Mon, Jul 19, 2004 - Page 1 News List

Chen makes vow on Control Yuan

DPP CONGRESS Chen Shui-bian said he would look outside the party for the next head of the government watchdog, while DPP members cast ballots for members for two key committess

By Chang Yun-ping  /  STAFF REPORTER

President Chen Shui-bian addresses the Democratic Progressive Party's 11th annual party congress yesterday at the Taipei International Convention Center. He encouraged the party to work hard for the year-end legislative elections.

PHOTO: SEAN CHAO, TAIPEI TIMES

President Chen Shui-bian (陳水扁) told the Democratic Progressive Party's (DPP) National Congress yesterday that he will nominate a non-party candidate to be the next president of the Control Yuan to ensure the impartiality of the government watchdog.

Chen's announcement came amid speculation that DPP Secretary General Chang Chun-hsiung (張俊雄) would be Chen's choice for the job. It had been rumored that Chang would quit his party official position after yesterday's national congress and await a nomination to the Control Yuan next February.

Addressing the party meeting in Taipei, Chen said "the Control Yuan is an important mirror and the a needed `antiseptic' for the government."

"In order to provide the Control Yuan with the ability to provide impartial and effective monitoring for the government, I declare that I'll nominate a non-DPP candidate for the next Control Yuan president," he said.

High-ranking party sources said yesterday that Chen wants Chang seek the job as Legislative Yuan speaker if the pan-green camp achieves a legislative majority after the year-end elections.

One of Chen's aides, speaking on condition of anonymity, said that the president wants Chang to continue leading the DPP in the campaign for the December polls and assist him in implementing reforms for the legislature, in cross-strait relations and in taxation policies.

"President Chen is actually trying to give Chang a far more important task -- to head the legislature. Chang will be nominated as a legislator-at-large would then rejoin the legislature to help Chen push through major constitutional reform policies," the source said.

Chang served six terms as a legislator.

He said yesterday that he would respect Chen's decision to list him at the top of the party's legislator-at-large list and ask him to to vie for the speaker position.

In other developments at the congress meeting yesterday was the election of 30 members to the party's highest administrative body -- the Central Executive Committee (CEC) -- whose members then chose from among themselves the 10 members of the Central Standing Committee.
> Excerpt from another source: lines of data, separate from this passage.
Lemma control_calls_ok a b d e l :
  ok_call CWiFiStart ∧ ok_call CWiFiStop ∧ ok_call CWPSStop ∧ ok_call (CScan a b d e) ∧
  ok_call (CTxRate a b) ∧ ok_call (CTxPwr a) ∧ ok_call (CPowerSave a) ∧ ok_call (CDeepSleep a) ∧
  ok_call (CBeaconPeriod a b) ∧ ok_call (CListenInterval a b) ∧ ok_call (CDirectCfg a b d) ∧
  ok_call (CPeerAgeOut a) ∧ ok_call (CProtectMode a) ∧ ok_call (CWPSStart a b) ∧ ok_call (CVendorIE a b) ∧
  ok_call (CSniffer a l b) ∧ ok_call (CPeerKickOut (Some l)) ∧ ok_call (CPeerKickOut None).
Proof.
  split_ands; intros s Hs Hc; cbn [inf_run call_ok] in *; unfold InfWiFiStart, InfWiFiStop, InfWPSStop,
    InfScanStart, InfTxRateSet, InfTxPwrLevelSet, InfPowerSaveSet, InfDeepSleepSet, InfBeaconPeriodSet,
    InfListenIntervalSet, InfDirectCfgStart, InfPeerAgeOutSet, InfProtectModeSet, InfWPSStart,
    InfVendorIESet, InfSnifferStart, InfPeerKickOut, PARAM_RATE_MODE_CCK.
  1-3: posted.
  - destruct (_ || _); [rejected|posted].
  - destruct (a =? 0); [|destruct (_ || _); [|rejected]]; (split_guard; [rejected|posted]).
  - split_guard; [rejected|posted].
  - split_guard; [rejected|posted].
  - destruct (_ && _); [rejected|posted].
  - posted.
  - split_guard; [rejected|posted].
  - destruct (negb _); posted.
  - posted.
  - split_guard; [rejected|posted].
  - split_guard; [rejected|]. destruct (_ =? _); posted.
  - posted.
  - destruct Hc as [[Hl Hb] Hch]. rewrite memcpy_from_Some by lia. cbn [mbind option_bind].
    accepted. apply post_sys_ok; [done| |].
    + apply Forall_app. split; [apply le32_bytes|]. apply Forall_app. split; [by apply slice_bytes|by apply Forall_singleton].
    + rewrite !length_app, length_slice by lia. cbn. unfold msgBody_size. lia.
  - destruct Hc as [Hl Hb]. rewrite memcpy_from_Some by lia. cbn [mbind option_bind].
    accepted. apply post_sys_ok; [done|by apply slice_bytes|]. rewrite length_slice by lia. cbn. unfold msgBody_size. lia.
  - rejected.
Qed.

Lemma store_ok xs b i : is_byte i → bytes_ok b → (Z.to_nat i < length b)%nat →
  xs = 0 → memcpy_to i [xs] b = Some (<[Z.to_nat i := 0]> b) ∧ bytes_ok (<[Z.to_nat i := 0]> b).
Proof.
  intros Hi Hb Hl ->. unfold is_byte in Hi. rewrite memcpy_to_Some by (cbn [length]; lia). split.
  - f_equal. unfold store_at. cbn [length app]. rewrite insert_take_drop by lia. by rewrite Nat.add_1_r.
  - apply Forall_insert; [done|]. unfold is_byte. lia.
Qed.

Lemma ssid_call_ok p n : ok_call (CSsid p n).
Proof.
  intros s Hs Hc. cbn [inf_run call_ok] in *. unfold InfSsidSet. destruct Hc as [Hn Hp].
  assert (Hfail : ∃ s' r, Some (with_wifi (λ w, set_Ssid (<[0%nat := 0]> (Ssid w)) w) s, -1) = Some (s', r)
      ∧ call_effect (CSsid p n) s s' r).
  { eexists _, _. split; [reflexivity|]. split; [|split; [by right|by split]].
    apply with_wifi_ok; [done|]. wifi_fields. unfold set_Ssid, wifi_ok.
    cbn [Ssid SSIDBrdEnable PhyMode Channel Encry AuthMode Protocol KeyLength KeyIndex PSK WscEn ConTryTimes WmmEn].
    split_ands; try done; try lia.
    - by rewrite length_insert.
    - apply Forall_insert; [done|]. unfold is_byte. lia.
    - by rewrite list_lookup_insert_ne. }
  destruct p as [p|]; [|exact Hfail]. destruct Hp as [Hl Hb].
  destruct (Z.ltb_spec 32 n); [exact Hfail|]. destruct (Z.eqb_spec n 0); [exact Hfail|]. cbn [orb]. clear Hfail.
  unfold is_byte in Hn. rewrite memcpy_from_Some by lia. cbn [mbind option_bind].
  pose proof Hs as Hs'. wifi_fields.
  destruct (copy_into (slice (Z.to_nat 0) (Z.to_nat n) p) (Ssid (WiFiCfg (SysParam s))) (Z.to_nat n))
    as (b & -> & Hlb & Hbb & Hrest); [by apply slice_bytes|done|rewrite length_slice by lia; lia|lia|].
  cbn [mbind option_bind]. destruct (store_ok 0 b n) as [-> Hb']; [unfold is_byte; lia|done|lia|done|].
  cbn [mbind option_bind]. unfold set_Ssid. set_wifi.
  - by rewrite length_insert, Hlb.
  - destruct (decide (Z.to_nat n = 32%nat)) as [->|].
    + rewrite list_lookup_insert_eq; [done|lia].
    + rewrite list_lookup_insert_ne, Hrest; [done|rewrite length_slice by lia; lia|done].
Qed.
Lemma key_call_ok i p n : ok_call (CKey i p n).
Proof.
  intros s Hs Hc. cbn [inf_run call_ok] in *. unfold InfKeySet. destruct Hc as (Hi & Hn & Hp).
  destruct p as [p|]; [|rejected]. destruct Hp as [Hl Hb].
  destruct (Z.ltb_spec 3 i); [rejected|]. destruct (Z.ltb_spec 64 n); [rejected|]. cbn [orb].
  unfold is_byte in Hn, Hi. rewrite memcpy_from_Some by lia. cbn [mbind option_bind].
  pose proof Hs as Hs'. wifi_fields. set (b0 := PSK (WiFiCfg (SysParam s))) in *.
  assert (Hb1 : ∃ b, memcpy_to 0 (slice (Z.to_nat 0) (Z.to_nat n) p) b0 = Some b ∧ length b = 64%nat ∧ bytes_ok b).
  { exists (store_at 0 (slice (Z.to_nat 0) (Z.to_nat n) p) b0).
    assert (length (slice (Z.to_nat 0) (Z.to_nat n) p) = Z.to_nat n) by (apply length_slice; lia).
    split_ands; [apply memcpy_to_Some; lia|by rewrite length_store_at by lia|].
    apply store_at_bytes; [by apply slice_bytes|done]. }
  destruct Hb1 as (b & -> & Hlb & Hbb). cbn [mbind option_bind].
  destruct (Z.ltb_spec n 64).
  - destruct (store_ok 0 b n) as [-> Hb']; [unfold is_byte; lia|done|lia|done|].
    cbn [mbind option_bind]. unfold set_Key. set_wifi. by rewrite length_insert.
  - cbn [mbind option_bind]. unfold set_Key. set_wifi.
Qed.

Lemma hex2_bytes b : is_byte b → bytes_ok (hex2 b).
Proof.
  intros Hb. assert (H : forallb (λ b, forallb (λ c, (0 <=? c) && (c <? 256)) (hex2 b)) bytes256 = true)
    by (vm_compute; reflexivity).
  pose proof (for_all_bytes _ H b Hb) as Hf. cbv beta in Hf. apply Forall_forall. intros c Hc.
  rewrite forallb_forall in Hf. apply list_elem_of_In in Hc. specialize (Hf c Hc). unfold is_byte. lia.
Qed.
Lemma field_ok n str : (S (length str) < n)%nat → bytes_ok str →
  length (field n str) = n ∧ bytes_ok (field n str) ∧ field n str !! (n - 1)%nat = Some 0.
Proof.
  intros Hl Hb. unfold field.
  assert (Hsl : length (str ++ [0]) = S (length str)) by (rewrite length_app; cbn; lia).
  split_ands.
  - rewrite length_store_at, length_replicate; [done|]. rewrite length_replicate. lia.
  - apply store_at_bytes; [apply Forall_app; split; [done|by apply Forall_singleton]|].
    apply Forall_replicate. unfold is_byte. lia.
  - unfold store_at. rewrite take_0, Hsl. cbn [app Nat.add].
    rewrite lookup_app_r, Hsl, drop_replicate by lia. apply lookup_replicate. lia.
Qed.
(** The state after power-on with this permanent address. *)
Definition booted (mac : list Z) : sys :=
  InfLoadDefaultParam (Sys (CfgParam (WifiCfg [] 0 0 0 0 0 0 0 0 [] 0 0 0) (IpCfg [] [] [] [] 0 0) 0 0 []) mac 0 []).
Lemma default_wifi_ok mac : length mac = 6%nat → bytes_ok mac → cfg_ok (SysParam (booted mac)).
Proof.
  intros Hl Hm. unfold booted. explode mac Hl. rewrite !Forall_cons in Hm. destruct Hm as (? & ? & M2 & M3 & M4 & M5 & _).
  cbn [InfLoadDefaultParam SysParam PermanentAddress].
  destruct (field_ok 33 (ascii_NuAgent ++ hex02 z1 ++ hex02 z2 ++ hex02 z3 ++ hex02 z4)) as (F1 & F2 & F3).
  { cbn. lia. } { unfold hex02. rewrite !Forall_app. split_ands; try (by apply hex2_bytes).
    repeat constructor; unfold is_byte; lia. }
  destruct (field_ok 64 ascii_123456789) as (G1 & G2 & _); [apply Nat.ltb_lt; reflexivity|repeat constructor; unfold is_byte; lia|].
  destruct (field_ok 33 ascii_local_nufront) as (D1 & D2 & D3); [apply Nat.ltb_lt; reflexivity|repeat constructor; unfold is_byte; lia|].
  unfold cfg_ok, wifi_ok. cbn [WiFiCfg IPCfg bDhcpServer bDnsServer DnsName Ssid PSK].
  change (byte_at [z; z0; z1; z2; z3; z4] 2) with z1. change (byte_at [z; z0; z1; z2; z3; z4] 3) with z2.
  change (byte_at [z; z0; z1; z2; z3; z4] 4) with z3. change (byte_at [z; z0; z1; z2; z3; z4] 5) with z4.
  cbn [WiFiCfg IPCfg Ssid SSIDBrdEnable PhyMode Channel Encry AuthMode Protocol KeyLength KeyIndex PSK WscEn ConTryTimes WmmEn].
  repeat match goal with |- _ ∧ _ => split end; try assumption; try lia; try reflexivity; try discriminate;
    try exact F1; try exact G1; try (unfold is_byte; lia).
  unfold ip_ok. cbn [Ip Netmask GateWay Dns bDhcp DhcpTryTimes].
  split_ands; try reflexivity; try discriminate; try (unfold is_byte; lia);
    repeat first [apply List.Forall_nil | apply List.Forall_cons; [unfold is_byte; lia|]].
Qed.

Lemma other_calls_ok a l n ip :
  ok_call CLoadDefault ∧ ok_call (CIp (Some ip)) ∧ ok_call (CIp None) ∧ ok_call (CDhcpSrv a) ∧
  ok_call (CDnsSrv a (Some l) n) ∧ ok_call (CDnsSrv a None n) ∧ ok_call (CMacAddr (Some l)) ∧
  ok_call (CMacAddr None) ∧ ok_call (CSysEvtCB a).
Proof.
  assert (Hbz : 0 <= bz (negb (a =? 0)) <= 1) by (destruct (a =? 0); cbn; lia).
  split_ands; intros s Hs Hc; cbn [inf_run call_ok] in *;
    unfold InfIpSet, InfDhcpSrvSet, InfDnsSrvSet, InfMacAddrSet, InfSysEvtCBSet.
  - accepted. destruct Hs as (_ & [Hl Hb] & Hp). split; [exact (default_wifi_ok _ Hl Hb)|done].
  - accepted. destruct Hs as ((Hw & _ & H) & H'). split; [split; [exact Hw|split; [exact Hc|exact H]]|exact H'].
  - rejected.
  - accepted. destruct Hs as ((Hw & Hi & _ & H) & H'). split; [split; [exact Hw|split; [exact Hi|split; [exact Hbz|exact H]]]|exact H'].
  - destruct Hc as (Hn & Hl & Hb). destruct (negb (a =? 0)).
    + destruct (Z.ltb_spec 32 n); [rejected|]. unfold is_byte in Hn.
      rewrite memcpy_from_Some by lia. cbn [mbind option_bind].
      destruct (Hs) as ((Hw & Hi & Hd & Hdn & Hl3 & Hb3 & H32) & H').
      destruct (copy_into (slice (Z.to_nat 0) (Z.to_nat n) l) (DnsName (SysParam s)) (Z.to_nat n))
        as (b & -> & Hlb & Hbb & Hrest); [by apply slice_bytes|done|rewrite length_slice by lia; lia|lia|].
      cbn [mbind option_bind]. accepted. unfold sys_ok, cfg_ok. cbn [SysParam with_servers WiFiCfg IPCfg bDhcpServer bDnsServer DnsName].
      split; [|exact H']. split_ands; try assumption; try lia.
      rewrite Hrest; [done|]. rewrite length_slice by lia. lia.
    + accepted. destruct Hs as ((Hw & Hi & Hd & _ & H) & H').
      split; [split; [exact Hw|split; [exact Hi|split; [exact Hd|split; [cbn; lia|exact H]]]]|exact H'].
  - destruct (negb (a =? 0)); [rejected|]. accepted. destruct Hs as ((Hw & Hi & Hd & _ & H) & H').
    split; [split; [exact Hw|split; [exact Hi|split; [exact Hd|split; [cbn; lia|exact H]]]]|exact H'].
  - destruct Hc as (Hl & Hb). destruct (Hs) as (Hcfg & [Hla Hba] & Hp).
    rewrite memcpy_from_Some by lia. cbn [mbind option_bind].
    rewrite memcpy_to_Some by (rewrite ?length_slice by lia; lia). cbn [mbind option_bind].
    accepted. split; [exact Hcfg|split; [|exact Hp]]. split.
    + cbn [PermanentAddress]. rewrite length_store_at; [done|]. rewrite length_slice by lia. lia.
    + apply store_at_bytes; [by apply slice_bytes|done].
  - rejected.
  - destruct (a =? 0); [rejected|]. accepted. exact Hs.
Qed.

(** The goal is an instance of a member of the conjunction [L]. *)
Ltac from_conj H :=
  first [exact H | match type of H with ?P ∧ ?Q => first [exact (proj1 H) | from_conj (proj2 H)] end].
Tactic Notation "from_list" open_constr(L) :=
  from_conj L.

(** C30: every call of the configuration and control interface that sets something or posts
    a message (the 34 of [inf_call]), from a well-formed state and with buffers as long as
    their lengths say, stays inside all fields and buffers, returns 0 or -1, keeps the
    configuration well-formed (field sizes, both names terminated, every mode within its
    enumeration) and posts only bodies that fit a task message.  A rejected call changes
    nothing, [InfSsidSet] excepted, which clears the first byte of the name and changes
    nothing else; an accepted control call posts exactly one message and changes nothing
    else, and an accepted configuration call posts none.  The six queries are not among the
    calls: [InfConfigQuery], [InfSysTimeGet], [InfPeerRssiGet], [InfCurChGet] and
    [InfStaWpsPinGet] set nothing here, and [InfEfuseInfoGet] writes as many words as it is
    asked for through the caller's pointer, with no check of their number. *)
Theorem param_calls_preserve c s : sys_ok s → call_ok c →
  ∃ s' r, inf_run c s = Some (s', r) ∧ call_effect c s s' r.
Proof.
  intros Hs Hc. revert s Hs Hc. change (ok_call c).
  destruct c as [|m|m|p n|e|ch|m|m|i p n|n|e|e|[ip|]|e|e [p|] n|[p|]|f| | |t n r ty|m i|l|m|m|b e|n d
    |r n p|f b ch|t|[p|]|m|m pin| |p n];
    first [exact (ssid_call_ok p n) | exact (key_call_ok i p n) | from_list (mode_calls_ok _)
          | from_list (other_calls_ok _ _ _ _) | from_list (control_calls_ok _ _ _ _ _)].
  Unshelve. all: first [exact 0 | exact [] | exact (IpCfg [] [] [] [] 0 0)].
Qed.

Lemma booted_ok mac : length mac = 6%nat → bytes_ok mac → sys_ok (booted mac).
Proof. intros Hl Hm. split; [by apply default_wifi_ok|]. split; [by split|]. by apply List.Forall_nil. Qed.

Lemma param_calls_preserve_witness :
  ∃ s' r, inf_run (CKey 3 (Some [65; 66]) 2) (booted [1; 2; 3; 4; 5; 6]) = Some (s', r) ∧
    call_effect (CKey 3 (Some [65; 66]) 2) (booted [1; 2; 3; 4; 5; 6]) s' r.
Proof.
  apply (param_calls_preserve (CKey 3 (Some [65; 66]) 2)).
  - apply booted_ok; [reflexivity|]. repeat (apply List.Forall_cons; [unfold is_byte; lia|]). apply List.Forall_nil.
  - cbn [call_ok]. unfold is_byte, buffer_ok. split_ands; try lia.
    + cbn. lia.
    + repeat (apply List.Forall_cons; [unfold is_byte; lia|]). apply List.Forall_nil.
Defined.

(** ** The two names *)

(** What a string copy leaves in a field: the new bytes in front of the old ones. *)
Lemma InfDnsSrvSet_bytes Enable p n s : Enable ≠ 0 → 0 <= n <= 32 → n <= Z.of_nat (length p) →
  length (DnsName (SysParam s)) = 33%nat →
  InfDnsSrvSet Enable (Some p) n s = Some (with_servers (bDhcpServer (SysParam s)) 1
    (take (Z.to_nat n) p ++ drop (Z.to_nat n) (DnsName (SysParam s))) s, 0).
Proof.
  intros He Hn Hp Hl. unfold InfDnsSrvSet. destruct (Z.eqb_spec Enable 0); [done|]. cbn [negb].
  destruct (Z.ltb_spec 32 n); [lia|]. rewrite memcpy_from_Some by lia. cbn [mbind option_bind].
  assert (Hlen : length (slice (Z.to_nat 0) (Z.to_nat n) p) = Z.to_nat n) by (apply length_slice; lia).
  rewrite memcpy_to_Some by lia. cbn [mbind option_bind]. do 4 f_equal.
  unfold store_at. rewrite Hlen. change (Z.to_nat 0) with 0%nat. rewrite take_0. cbn [app Nat.add].
  unfold slice. by rewrite drop_0.
Qed.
The two committees work together to implement decisions of the National Congress.

The was fierce competition among factions for committee posts. The three most popular figures -- all seen as possible successors to Chen -- Premier Yu Shyi-kun, Secretary General to the Presidential Office Su Tseng-chang (蘇貞昌) and Kaohsiung Mayor Frank Hsieh (謝長廷) -- mobilize their supporters among the 476 congress representatives to get a committee seat.

Although Yu has been designated by President Chen as a CSC member, he assigned Vice Premier Yeh Chu-lan (葉菊蘭) to run for a CSC seat to ensure that his status would remain firm at the party's core level.

Su also did participate in the CSC election in order to meet Chen's request that government officials be neutral to party affairs. Su, however, appointed former director of DPP's Taipei County chapter Tsai Hsien-hao (蔡憲浩) to run for a CSC seat.

Both Yeh and Tsai were elected.

Factional representation in the CSC remained firm. Hsieh, head of Welfare State Alliance, received the highest votes to become the No. 1 member on the committee. The Alliance also became the largest faction, taking four seats.

The New Tide Faction ended up with just two seats, while the Justice Alliance, of which Chen is the former leader, ended up with just one seat. The Green Friendship Alliance, comprised of those who were involved in the democratic Formosa Incident movement, took two seats.